Provided by: pktools_2.6.6-1_amd64 

NAME
pkextract - extract pixel values from raster image from a (vector or raster) sample
SYNOPSIS
pkextract -i input [-s sample | -rand number | -grid size] -o output [options] [advanced options]
DESCRIPTION
pkextract extracts pixel values from an input raster dataset, based on the locations you provide via a
sample file. Alternatively, a random sample or systematic grid of points can also be extracted. The
sample can be a vector file with points or polygons. In the case of polygons, you can either extract the
values for all raster pixels that are covered by the polygons, or extract a single value for each polygon
such as the centroid, mean, median, etc. As output, a new copy of the vector file is created with an ex‐
tra attribute for the extracted pixel value. For each raster band in the input image, a separate at‐
tribute is created. For instance, if the raster dataset contains three bands, three attributes are cre‐
ated (b0, b1 and b2).
Instead of a vector dataset, the sample can also be a raster dataset with categorical values. The typi‐
cal use case is a land cover map that overlaps the input raster dataset. The utility then extracts pix‐
els from the input raster for the respective land cover classes. To select a random subset of the sample
raster dataset you can set the threshold option -t with a percentage value.
A typical usage of pkextract is to prepare a training sample for one of the classifiers implemented in
pktools.
Overview of the possible extraction rules:
Extraction rule Output features
point Extract all pixel values covered by
the polygon (option -polygon not set)
or extract a pixel on the surface op‐
tion (-polygon set).
centroid Extract pixel value at the centroid
of the polygon.
mean Extract average of all pixel values
within the polygon.
stdev Extract standard deviation of all
pixel values within the polygon.
median Extract median of all pixel values
within the polygon.
min Extract minimum value of all pixels
within the polygon.
max Extract maximum value of all pixels
within the polygon.
sum Extract sum of the values of all pix‐
els within the polygon.
mode Extract the mode of classes within
the polygon (classes must be set with
the option class).
proportion Extract proportion of class(es) with‐
in the polygon (classes must be set
with the option class).
count Extract count of class(es) within the
polygon (classes must be set with the
option class).
percentile Extract percentile as defined by op‐
tion perc (e.g, 95th percentile of
values covered by polygon).
OPTIONS
-i filename, --input filename
Raster input dataset containing band information
-s sample, --sample sample
OGR vector dataset with features to be extracted from input data. Output will contain features
with input band information included. Sample image can also be GDAL raster dataset.

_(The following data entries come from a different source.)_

Definition empty_storage : LocalStorage :=
  {| items := ∅; unreadable := false; full := false |}.

Definition on_storage (ls : LocalStorage) (ledger : list Voucher.t)
  : AppState :=
  {| page := issue; students := DEMO_STUDENTS; vouchers := ledger;
     selectedStudentId := Some "s2"; activeVoucher := None;
     window := Some ls |}.

(** The updater a rename of the student [sid] would pass to [setStudents]. *)
Definition rename_to (sid newName : string)
  : LocalStorageUpdater (list Student.t) :=
  Updater (map (λ student,
    if String.eqb (Student.id student) sid
    then Student.mk (Student.id student) newName
           (Student.commendations student)
    else student)).

(** ** Properties *)

Section Properties.
Context `{!Json (list Student.t)} `{!Json (list Voucher.t)}.

(** *** What the setters touch *)

Lemma students_setStudents updater st :
  students (setStudents updater st)
  = match updater with Updater f => f (students st) | Value v => v end.
Proof. by destruct updater. Qed.

Lemma vouchers_setStudents updater st :
  vouchers (setStudents updater st) = vouchers st.
Proof. done. Qed.

Lemma selected_setStudents updater st :
  selectedStudentId (setStudents updater st) = selectedStudentId st.
Proof. done. Qed.

Lemma vouchers_setVouchers updater st :
  vouchers (setVouchers updater st)
  = match updater with Updater f => f (vouchers st) | Value v => v end.
Proof. by destruct updater. Qed.

Lemma students_setVouchers updater st :
  students (setVouchers updater st) = students st.
Proof. done. Qed.

Lemma setStudents_persists updater st ls :
  window st = Some ls → full ls = false →
  ∃ ls', window (setStudents updater st) = Some ls' ∧
         items ls' !! students_key
         = Some (JSON_stringify (students (setStudents updater st))).
Proof.
  intros Hwin Hfull. unfold setStudents, setAndStore, setItem.
  rewrite Hwin, Hfull. simpl. eexists. split; [done|]. simpl.
  by rewrite lookup_insert_eq.
Qed.

Lemma setStudents_write_fails updater st ls :
  window st = Some ls → full ls = true →
  window (setStudents updater st) = Some ls.
Proof.
  intros Hwin Hfull. unfold setStudents, setAndStore, setItem.
  by rewrite Hwin, Hfull.
Qed.
(* ===== verification/GoStrconv.v ===== *)
(** * Number parsing and formatting

    What the program uses of package [strconv]: [ParseInt] in base 10,
    [ParseFloat] (decimal and hexadecimal syntax, digit separators, the
    special names) and [FormatFloat(f, 'g', -1, 64)], which is also how [%v]
    prints a float. A parse that Go reports as a syntax or range error is
    [None]. *)
From Stdlib Require Import Ascii ZArith Lia SpecFloat.
From stdpp Require Import base list strings.
From S2P Require Import Prelude GoStrings GoFloat.

Local Open Scope Z_scope.

Definition digit_val (c : ascii) : option Z :=
  if in_range 48 57 (bcode c) then Some (bcode c - 48) else None.

Definition byte_lower (c : ascii) : Z := Z.lor (bcode c) 32.

(** ** ParseInt(s, 10, 64) *)
Fixpoint parse_digits (acc : Z) (s : string) : option Z :=
  match s with
  | "" => Some acc
  | String c s => d ← digit_val c; parse_digits (acc * 10 + d) s
  end.

Definition split_sign (s : string) : bool * string :=
  match s with
  | String c t => if (c =c? "-")%char then (true, t)
                  else if (c =c? "+")%char then (false, t) else (false, s)
  | "" => (false, s)
  end.

Definition parse_int (s : string) : option Z :=
  let '(neg, t) := split_sign s in
  if t =s? "" then None else
  n ← parse_digits 0 t;
  if neg then (if 2 ^ 63 <? n then None else Some (- n))
  else (if 2 ^ 63 <=? n then None else Some n).

(** ** ParseFloat(s, 64) *)
Record fscan := FScan {
  sawdot : bool; sawdigits : bool; underscores : bool;
  nd : Z;       (* digits seen, leading zeros not counted *)
  dp : Z;       (* decimal point position *)
  mant : Z;     (* all digits seen *)
}.

Definition hex_val (c : ascii) : option Z :=
  match digit_val c with
  | Some d => Some d
  | None => if in_range 97 102 (byte_lower c) then Some (byte_lower c - 87) else None
  end.

Fixpoint scan_mant (hex : bool) (st : fscan) (s : string) : fscan * string :=
  match s with
  | "" => (st, s)
  | String c t =>
      if (c =c? "_")%char then
        scan_mant hex (FScan (sawdot st) (sawdigits st) true (nd st) (dp st) (mant st)) t
      else if (c =c? ".")%char then
        if sawdot st then (st, s)
        else scan_mant hex (FScan true (sawdigits st) (underscores st) (nd st) (nd st) (mant st)) t
      else match (if hex then hex_val c else digit_val c) with
           | None => (st, s)
           | Some d =>
               if (d =? 0) && (nd st =? 0)
               then scan_mant hex (FScan (sawdot st) true (underscores st) 0 (dp st - 1) 0) t
               else scan_mant hex
                      (FScan (sawdot st) true (underscores st) (nd st + 1) (dp st)
                         (mant st * (if hex then 16 else 10) + d)) t
           end
  end.

(** The exponent digits; the accumulated value stops growing at 10000. *)
Fixpoint scan_exp (e : Z) (und : bool) (s : string) : Z * bool * string :=
  match s with
  | "" => (e, und, s)
  | String c t =>
      if (c =c? "_")%char then scan_exp e true t
      else match digit_val c with
           | Some d => scan_exp (if e <? 10000 then e * 10 + d else e) und t
           | None => (e, und, s)
           end
  end.

Fixpoint underscore_ok_go (hex : bool) (saw : ascii) (s : string) : bool :=
  match s with
  | "" => negb (saw =c? "_")%char
  | String c t =>
      match (if hex then hex_val c else digit_val c) with
      | Some _ => underscore_ok_go hex "0"%char t
      | None =>
          if (c =c? "_")%char
          then if (saw =c? "0")%char then underscore_ok_go hex "_"%char t else false
          else if (saw =c? "_")%char then false else underscore_ok_go hex "!"%char t
      end
  end.
Definition underscore_ok (s : string) : bool :=
  let '(_, s) := split_sign s in
  match s with
  | String z (String x t) =>
      if (z =c? "0")%char
         && ((byte_lower x =? 98) || (byte_lower x =? 111) || (byte_lower x =? 120))
      then underscore_ok_go (byte_lower x =? 120) "0"%char t
      else underscore_ok_go false "^"%char s
  | _ => underscore_ok_go false "^"%char s
  end.

(** The special names, matched without regard to ASCII case. *)
Definition ascii_lower (s : string) : string :=
  String.string_of_list_ascii
    ((λ c, if in_range 65 90 (bcode c) then bchr (bcode c + 32) else c)
       <$> String.list_ascii_of_string s).
Definition parse_special (s : string) : option f64 :=
  let '(neg, t) := split_sign s in
  let t' := ascii_lower t in
  if (t' =s? "inf") || (t' =s? "infinity") then Some (finf neg)
  else if ascii_lower s =s? "nan" then Some fnan
  else None.

Definition f_of_decimal (neg : bool) (m : Z) (e10 digits : Z) : option f64 :=
  match m with
  | Zpos p =>
      let lead := e10 + digits in
      if 310 <? lead then None
      else if lead <? -330 then Some (S754_zero neg)
      else
        let f := if 0 <=? e10 then f_of_ratio neg (p * Z.to_pos (10 ^ e10)) 1
                 else f_of_ratio neg p (Z.to_pos (10 ^ (- e10))) in
        if is_inf f then None else Some f
  | _ => Some (S754_zero neg)
  end.

Definition f_of_hex (neg : bool) (m : Z) (e2 : Z) : option f64 :=
  match m with
  | Zpos p =>
      let lead := e2 + Zpos (digits2_pos p) in
      if 1100 <? lead then None
      else if lead <? -1200 then Some (S754_zero neg)
      else let f := binary_round PREC EMAX neg p e2 in
           if is_inf f then None else Some f
  | _ => Some (S754_zero neg)
  end.

Definition parse_float_number (s : string) : option f64 :=
  let '(neg, t) := split_sign s in
  let '(hex, t) :=
    match t with
    | String z (String x (String _ _ as u)) =>
        if (z =c? "0")%char && (byte_lower x =? 120) then (true, u) else (false, t)
    | _ => (false, t)
    end in
  let '(st, t) := scan_mant hex (FScan false false false 0 0 0) t in
  if negb (sawdigits st) then None else
  let dp0 := if sawdot st then dp st else nd st in
  let dp1 := if hex then dp0 * 4 else dp0 in
  let exp_char := if hex then 112 else 101 in
  let finish (dp : Z) (und : bool) (rest : string) : option f64 :=
    if negb (rest =s? "") || (und && negb (underscore_ok s)) then None
    else if hex then f_of_hex neg (mant st) (dp - nd st * 4)
    else f_of_decimal neg (mant st) (dp - nd st) (nd st) in
  match t with
  | String c u =>
      if byte_lower c =? exp_char then
        let '(esign, u) :=
          match u with
          | String d v => if (d =c? "+")%char then (1, v)
                          else if (d =c? "-")%char then (-1, v) else (1, u)
          | "" => (1, u)
          end in
        match u with
        | String d _ =>
            match digit_val d with
            | Some _ =>
                let '(e, und, rest) := scan_exp 0 (underscores st) u in
                finish (dp1 + e * esign) und rest
            | None => None
            end
        | "" => None
        end
      else if hex then None else finish dp1 (underscores st) t
  | "" => if hex then None else finish dp1 (underscores st) t
  end.

Definition parse_float (s : string) : option f64 :=
  match parse_special s with
  | Some f => Some f
  | None => parse_float_number s
  end.

(** ** Formatting *)
Fixpoint digits_go (fuel : nat) (n : Z) (acc : string) : string :=
  match fuel with
  | O => acc
  | S fuel =>
      let acc := String (bchr (48 + n mod 10)) acc in
      if n <? 10 then acc else digits_go fuel (n / 10) acc
  end.
Definition digits_of (n : Z) : string := digits_go (S (Z.to_nat (Z.log2 n))) n "".
(** [strconv.FormatInt(z, 10)] *)
Definition itoa (z : Z) : string :=
  if z <? 0 then "-" +:+ digits_of (- z) else digits_of z.

Definition ceil_half_even (n d : Z) : Z := (* nearest integer to n/d, ties to even *)
  let q := n / d in let r := n mod d in
  if 2 * r <? d then q else if d <? 2 * r then q + 1 else if Z.even q then q else q + 1.

(** The shortest decimal [D * 10^k] that reads back as the positive [m * 2^e],
    and among the shortest the closest. [lead] is the decimal exponent of the
    leading digit. *)
Fixpoint shortest_go (fuel : nat) (x : f64) (num den lead ndig : Z) : Z * Z :=
  match fuel with
  | O => (0, 0)
  | S fuel =>
      let k := lead - ndig + 1 in
      let '(n, d) := if 0 <=? k then (num, den * 10 ^ k) else (num * 10 ^ (- k), den) in
      let near := ceil_half_even n d in
      let far := if near =? n / d then n / d + 1 else n / d in
      let reads (c : Z) := match f_of_decimal false c k (lead + 1 - k) with
                           | Some f => feqb f x | None => false end in
      if reads near then (near, k)
      else if reads far then (far, k)
      else shortest_go fuel x num den lead (ndig + 1)
  end.

Definition pow10_le (num den k : Z) : bool := (* 10^k <= num/den *)
  if 0 <=? k then den * 10 ^ k <=? num else den <=? num * 10 ^ (- k).

Definition shortest (x : f64) : Z * Z :=
  match x with
  | S754_finite _ m e =>
      let '(num, den) := if 0 <=? e then (Zpos m * 2 ^ e, 1) else (Zpos m, 2 ^ (- e)) in
      let est := (Zpos (digits2_pos m) + e) * 30103 / 100000 in
      let lead := if pow10_le num den (est + 1) then est + 1
                  else if pow10_le num den est then est
                  else if pow10_le num den (est - 1) then est - 1 else est - 2 in
      shortest_go 17 (SFabs x) num den lead 1
  | _ => (0, 0)
  end.

Fixpoint drop_zeros (s : string) : string :=
  match s with String c t => if (c =c? "0")%char then drop_zeros t else s | "" => "" end.
Definition trim_zeros (s : string) : string := String.rev (drop_zeros (String.rev s)).

(** [FormatFloat(x, 'g', -1, 64)]: exponent form when the decimal exponent is
    below -4 or at least 6. *)
Definition format_float (x : f64) : string :=
  match x with
  | S754_nan => "NaN"
  | S754_infinity s => if s then "-Inf" else "+Inf"
  | S754_zero s => if s then "-0" else "0"
  | S754_finite s _ _ =>
      let '(d, k) := shortest x in
      let all := digits_of d in
      let digs := trim_zeros all in
      let exp := Z.of_nat (slen all) + k - 1 in
      let body :=
        if (exp <? -4) || (6 <=? exp) then
          (stake 1 digs) +:+ (if sdrop 1 digs =s? "" then "" else "." +:+ sdrop 1 digs)
          +:+ "e" +:+ (if exp <? 0 then "-" else "+")
          +:+ (if Z.abs exp <? 10 then "0" else "") +:+ digits_of (Z.abs exp)
        else if exp <? 0 then "0." +:+ srepeat "0" (Z.to_nat (- exp - 1)) +:+ digs
        else
          let int := Z.to_nat (exp + 1) in
          if (slen digs <=? int)%nat then digs +:+ srepeat "0" (int - slen digs)
          else stake int digs +:+ "." +:+ sdrop int digs in
      (if s then "-" else "") +:+ body
  end.

(** ** Integers read back *)
Definition digit_byte (c : ascii) : bool := in_range 48 57 (bcode c).

Lemma bcode_bchr z : 0 <= z < 256 → bcode (bchr z) = z.
Proof.
  intros H. unfold bcode, bchr. rewrite N_ascii_embedding by lia. lia.
Qed.
Lemma digit_val_bchr d : 0 <= d < 10 → digit_val (bchr (48 + d)) = Some d.
Proof.
  intros H. unfold digit_val, in_range. rewrite bcode_bchr by lia.
  rewrite (proj2 (Z.leb_le 48 (48 + d))), (proj2 (Z.leb_le (48 + d) 57)) by lia. simpl.
  f_equal. lia.
Qed.

Lemma parse_digits_go fuel : ∀ n acc, (0 < fuel)%nat → 0 <= n < 2 ^ Z.of_nat fuel →
  parse_digits 0 (digits_go fuel n acc) = parse_digits n acc.
Proof.
  induction fuel as [|fuel IH]; intros n acc Hf Hn; [lia|]. cbn [digits_go].
  pose proof (Z.mod_pos_bound n 10). destruct (Z.ltb_spec n 10).
  - cbn [parse_digits]. rewrite digit_val_bchr by lia. simpl.
    by rewrite Z.mod_small by lia.
  - assert (n / 10 < 2 ^ Z.of_nat fuel).
    { rewrite Nat2Z.inj_succ, Z.pow_succ_r in Hn by lia. apply Z.div_lt_upper_bound; lia. }
    assert (0 <= n / 10) by (apply Z.div_pos; lia).
    rewrite IH; [|destruct fuel; [simpl in *; lia|lia]|lia].
    cbn [parse_digits]. rewrite digit_val_bchr by lia. simpl.
    f_equal. pose proof (Z.div_mod n 10). lia.
Qed.

Lemma parse_digits_of n : 0 <= n → parse_digits 0 (digits_of n) = Some n.
Proof.
  intros Hn. unfold digits_of. rewrite parse_digits_go; [done|lia|].
  rewrite Nat2Z.inj_succ, Z2Nat.id by apply Z.log2_nonneg. split; [done|].
  destruct (decide (n = 0)) as [->|]; [done|]. apply Z.log2_spec. lia.
Qed.

Lemma digits_go_digits fuel : ∀ n acc,
  sforall digit_byte acc = true → sforall digit_byte (digits_go fuel n acc) = true.
Proof.
  induction fuel as [|fuel IH]; intros n acc Hacc; [done|]. cbn [digits_go].
  pose proof (Z.mod_pos_bound n 10).
  assert (sforall digit_byte (String (bchr (48 + n mod 10)) acc) = true).
  { cbn [sforall]. rewrite Hacc, andb_true_r. unfold digit_byte, in_range.
    rewrite bcode_bchr by lia. lia. }
  destruct (n <? 10); [done|]. by apply IH.
Qed.
Lemma digits_of_digits n : sforall digit_byte (digits_of n) = true.
Proof. by apply digits_go_digits. Qed.
Lemma digits_go_ne fuel : ∀ n acc, acc ≠ "" → digits_go fuel n acc ≠ "".
Proof.
  induction fuel as [|fuel IH]; intros n acc Ha; [done|]. cbn [digits_go].
  destruct (n <? 10); [done|]. by apply IH.
Qed.
Lemma digits_of_ne n : digits_of n ≠ "".
Proof.
  unfold digits_of. cbn [digits_go]. destruct (n <? 10); [done|]. by apply digits_go_ne.
Qed.

(** A digit is neither sign. *)
Lemma digit_byte_sign c : digit_byte c = true → (c =c? "-")%char = false ∧ (c =c? "+")%char = false.
Proof.
  unfold digit_byte, in_range. intros H.
  split.
  - by destruct (Ascii.eqb_spec c "-"%char) as [->|].
  - by destruct (Ascii.eqb_spec c "+"%char) as [->|].
Qed.

(** Formatting and reading back is the identity on the range of [int64]. *)
Lemma parse_int_itoa z : - 2 ^ 63 <= z < 2 ^ 63 → parse_int (itoa z) = Some z.
Proof.
  intros Hz. unfold itoa. destruct (Z.ltb_spec z 0).
  - change (parse_int ("-" +:+ digits_of (- z))) with
      (if digits_of (- z) =s? "" then None else
       n ← parse_digits 0 (digits_of (- z)); if 2 ^ 63 <? n then None else Some (- n)).
    destruct (eqs_spec (digits_of (- z)) "") as [E|_]; [by apply digits_of_ne in E|].
    rewrite parse_digits_of by lia. cbn. rewrite (proj2 (Z.ltb_ge _ _)) by lia. f_equal. lia.
  - unfold parse_int. pose proof (digits_of_digits z) as Hd. pose proof (digits_of_ne z) as Hne.
    pose proof (parse_digits_of z) as Hp. destruct (digits_of z) as [|c s]; [done|].
    cbn [sforall] in Hd. apply andb_true_iff in Hd as [[E1 E2]%digit_byte_sign _].
    unfold split_sign. rewrite E1, E2. simpl in *. rewrite Hp by done.
    simpl. by rewrite (proj2 (Z.leb_gt _ _)) by lia.
Qed.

-rand number, --random number
Create simple random sample of points. Provide number of points to generate
-grid size, --grid size
Create systematic grid of points. Provide cell grid size (in projected units, e.g,. m)
-o filename, --output filename
Output sample dataset Output sample dataset
-ln layer, --ln layer
Layer name(s) in sample (leave empty to select all)
-c class, --class class
Class(es) to extract from input sample image. Leave empty to extract all valid data pixels from
sample dataset. Make sure to set classes if rule is set to mode, proportion or count.
-t threshold, --threshold threshold
Probability threshold for selecting samples (randomly). Provide probability in percentage (>0) or
absolute (<0). Use a single threshold for vector sample datasets. If using raster land cover
maps as a sample dataset, you can provide a threshold value for each class (e.g. -t 80 -t 60).
Use value 100 to select all pixels for selected class(es)
-f format, --f format
Output sample dataset format
-ft fieldType, --ftype fieldType
Field type (only Real or Integer)
-lt labelType, --ltype labelType
Label type: In16 or String
-polygon, --polygon
Create OGRPolygon as geometry instead of OGRPoint.
-b band, --band band
Band index(es) to extract. Leave empty to use all bands
-sband band, --startband band
Start band sequence number
-eband band, --endband band
End band sequence number
-r rule, --rule rule
Rule how to report image information per feature (only for vector sample). point (value at each
point or at centroid if polygon), centroid, mean, stdev, median, proportion, count, min, max,
mode, sum, percentile.
-v level, --verbose level
Verbose mode if > 0
Advanced options
-bndnodata band, --bndnodata band
Band(s) in input image to check if pixel is valid (used for srcnodata)
-srcnodata value, --srcnodata value
Invalid value(s) for input image
-tp threshold, --thresholdPolygon threshold
(absolute) threshold for selecting samples in each polygon
-test testSample, --test testSample
Test sample dataset (use this option in combination with threshold<100 to create a training (out‐
put) and test set
-bn attribute, --bname attribute
For single band input data, this extra attribute name will correspond to the raster values. For
multi-band input data, multiple attributes with this prefix will be added (e.g. b0, b1, b2, etc.)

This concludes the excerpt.